La question américaine
On observe également un changement dans les destinataires de la zone. Les acheteurs portugais et britanniques représentent toujours la majeure partie de l'activité, mais le marché américain fait l'objet d'une attention croissante. Arrow s'est récemment associé à un média de l'État américain pour toucher les acheteurs californiens, et l'équipe de vente a participé à des événements de courtage à New York, où les agents leur ont dit que leurs clients posaient activement des questions sur le Portugal.
Pour l'instant, bon nombre de ces acheteurs ne déménagent pas. Ils investissent à plus long terme, considérant la propriété ici comme une option future plutôt que comme un déménagement immédiat. Un plan B, comme le dit Benedita, avec un peu de dépit. "C'est un peu inquiétant", admet-elle, "d'entendre les Américains dire qu'ils veulent un plan B. L'Amérique a toujours été pour nous le pays de la liberté".
Cette différence a une importance pratique. Les acheteurs américains ont tendance à préférer les propriétés achevées ou presque achevées. Ils n'ont pas envie d'attendre deux ans de construction.

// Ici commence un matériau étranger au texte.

Lemma at_next off next : 0 <= off -> 0 < next -> off + next <= zlen msg ->
  @slice smbErr Z msg off (u32 (off + next)) = Ok (take (Z.to_nat next) (at_ off)) /\
  u32 (off + next) = off + next /\ @slice smbErr Z msg (off + next) (zlen msg) = Ok (at_ (off + next)) /\
  drop (Z.to_nat next) (at_ off) = at_ (off + next).
Proof using msg_short.
  intros Ho Hn Hl. assert (u32 (off + next) = off + next) as -> by (unfold u32; apply Z.mod_small; lia).
  rewrite !slice_Ok by lia. unfold sub. split_and!; [|done| |].
  - by rewrite Z.add_simpl_l.
  - rewrite take_ge; [done|]. rewrite length_drop. unfold zlen. lia.
  - rewrite drop_drop. f_equal. lia.
Qed.

Lemma GetRequests_loop_spec fuel off related reqs next :
  0 <= off <= zlen msg -> (off = 0 <-> reqs = []) ->
  Validate (at_ off) = Ok tt -> NextCommand (at_ off) = Ok next -> (Z.to_nat (zlen msg - off) < fuel)%nat ->
  parsed off related reqs
    (GetRequests_loop fuel rnd msg tsid compressed (newRequest (rnd (length reqs)) (at_ off) tsid compressed)
       next off related reqs).
Proof using msg_bytes msg_short.
  revert off related reqs next. induction fuel as [|fuel IH]; intros off related reqs next Ho Ho0 Hv Hn Hf; [lia|].
  cbn [GetRequests_loop data newRequest]. pose proof (next_bound off next Hn) as Hnb.
  destruct (Validate_reads _ Hv) as (n' & flag & Hn' & Hfl). rewrite Hn in Hn'. injection Hn' as <-.
  assert (0 <= next .& 7) as H7 by (apply Z.land_nonneg; lia).
  assert (zlen (at_ off) = zlen msg - off) as Hla by (unfold zlen in *; rewrite length_drop; lia).
  pose proof (fun parts => chain_inv 1 (at_ off) parts next flag Hn Hfl) as Hinv.
  assert (forall parts, chain 1 (at_ off) parts -> exists p parts', parts = (p, flag) :: parts') as Hhd.
  { intros parts [[_ ->]|(_ & _ & _ & _ & ? & -> & _)]%Hinv; eauto. }
  rewrite Z.gtb_ltb. destruct (Z.ltb_spec 0 (next .& 7)) as [Hal|Hal].
  { intros parts [[-> _]|(_ & _ & Hx & _)]%Hinv; [done|lia]. }
  rewrite Hfl. simpl mbind. cbv beta.
  destruct ((off =? 0) && flag) eqn:Hc2.
  { apply andb_prop in Hc2 as [Hc2%Z.eqb_eq ->]. intros parts (p & parts' & ->)%Hhd. simpl. intros [Hx _].
    rewrite (proj1 Ho0 Hc2) in Hx. specialize (Hx eq_refl). done. }
  destruct ((1 <? zlen reqs) && _) eqn:Hc3.
  { apply andb_prop in Hc3 as [Hc3%Z.ltb_lt Hc4]. intros parts (p & parts' & ->)%Hhd. simpl. intros (_ & Hx & _).
    rewrite Hx in Hc4 by (unfold zlen in Hc3; lia). by destruct related. }
  assert ((length reqs = O -> flag = false) /\ ((1 < length reqs)%nat -> flag = related)) as [Hk0 Hk1].
  { split.
    - intros Hk. destruct reqs; [|done]. rewrite (proj2 Ho0 eq_refl) in Hc2. exact Hc2.
    - intros Hk. apply andb_false_iff in Hc3 as [Hc3%Z.ltb_ge|Hc3]; [unfold zlen in Hc3; lia|]. by destruct related, flag. }
  destruct (Z.ltb_spec 0 next) as [Hpos|Hz].
  - rewrite Z.gtb_ltb. destruct (Z.ltb_spec (zlen msg) (off + next)) as [Hout|Hin].
    { intros parts [[-> _]|(_ & _ & _ & Hx & _)]%Hinv; lia. }
    destruct (at_next off next) as (E1 & E2 & E3 & E4); [lia..|]. rewrite E1, E2. simpl mbind. cbv beta.
    destruct (Z.eqb_spec next 0); [lia|]. rewrite E3. simpl mbind. cbv beta.
    rewrite length_app. simpl length. rewrite Nat.add_1_r. cbn [data newRequest].
    destruct (Validate (at_ (off + next))) as [[]|e| |] eqn:Hv2; simpl mbind.
    2:{ intros parts [[-> _]|(_ & _ & _ & _ & parts' & -> & Hc)]%Hinv; [lia|]. rewrite E4 in Hc. inversion Hc; congruence. }
    2-3: pose proof (Validate_settled (at_ (off + next))) as Hs; by rewrite Hv2 in Hs.
    destruct (Validate_reads _ Hv2) as (n2 & f2 & Hn2 & _). rewrite Hn2. simpl mbind. cbv beta.
    set (req := with_data (take (Z.to_nat next) (at_ off)) _).
    specialize (IH (off + next) (related || flag) (reqs ++ [req]) n2).
    rewrite length_app in IH. simpl length in IH. rewrite Nat.add_1_r in IH.
    unfold newRequest in IH at 1 |- *.
    specialize (IH ltac:(lia)). specialize (IH ltac:(split; [lia|by intros ?%app_eq_nil; naive_solver])).
    specialize (IH Hv2 Hn2 ltac:(lia)). unfold parsed in IH |- *.
    match type of IH with match ?x with _ => _ end => destruct x as [[reqs' rel]|e| |] end; try done.
    + destruct IH as (parts & Hc & Hfo & -> & ->). exists ((take (Z.to_nat next) (at_ off), flag) :: parts). split_and!.
      * eapply chain_next; eauto; [lia..|by rewrite E4].
      * simpl. rewrite length_app in Hfo. simpl in Hfo. rewrite Nat.add_1_r in Hfo. by split_and!.
      * rewrite build_cons, length_app, <- app_assoc. simpl. by rewrite Nat.add_1_r.
      * simpl. by rewrite orb_assoc.
    + intros parts [[-> _]|(_ & _ & _ & _ & parts' & -> & Hc)]%Hinv; [lia|]. rewrite E4 in Hc. simpl.
      intros (_ & _ & Hx). apply (IH parts' Hc). rewrite length_app. simpl. by rewrite Nat.add_1_r.
  - assert (next = 0) as -> by lia. simpl. exists [(at_ off, flag)]. split_and!; try done.
    + by apply chain_last.
    + rewrite build_cons. done.
    + simpl. by rewrite orb_false_r.
Qed.
#[local] Arguments GetRequests_loop : simpl never.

Cela détermine à la fois le type de développement auquel on donne la priorité et la rapidité avec laquelle il est mis sur le marché.
Un lieu traité comme un seul
Certaines des tensions qui existent depuis longtemps à Vilamoura sont toujours d'actualité. Les questions relatives à la saisonnalité, à la sécurité et à l'équilibre entre la vie nocturne et la vie quotidienne ne sont pas nouvelles. Benedita les reconnaît directement, notant qu'Arrow a travaillé avec la municipalité sur la sécurité, et qu'un meilleur niveau de commerces et de restaurants modifiera, au fil du temps, le caractère des personnes attirées par la zone.
Pour Benedita, l'accent est mis sur la continuité plutôt que sur une transformation rapide. Elle est portugaise et Vilamoura est une affaire personnelle. "Nous sommes tous passés par Vilamoura au cours de notre vie", dit-elle. "J'ai des amis portugais qui me disent qu'il est si agréable de revenir après 10 ou 15 ans et de voir enfin la ville devenir ce qu'elle était censée être.
Ce qui est différent aujourd'hui, c'est le niveau auquel les changements sont coordonnés. Vilamoura n'est pas abordée comme une collection d'investissements individuels, mais comme un système unique, avec les terrains de golf, la marina, les hôtels et les développements résidentiels qui vont tous dans la même direction.
Pour la première fois depuis longtemps, Vilamoura semble être un endroit où aller. Pas seulement une destination qui existe. Une destination qui est en train d'être activement et délibérément reconstruite.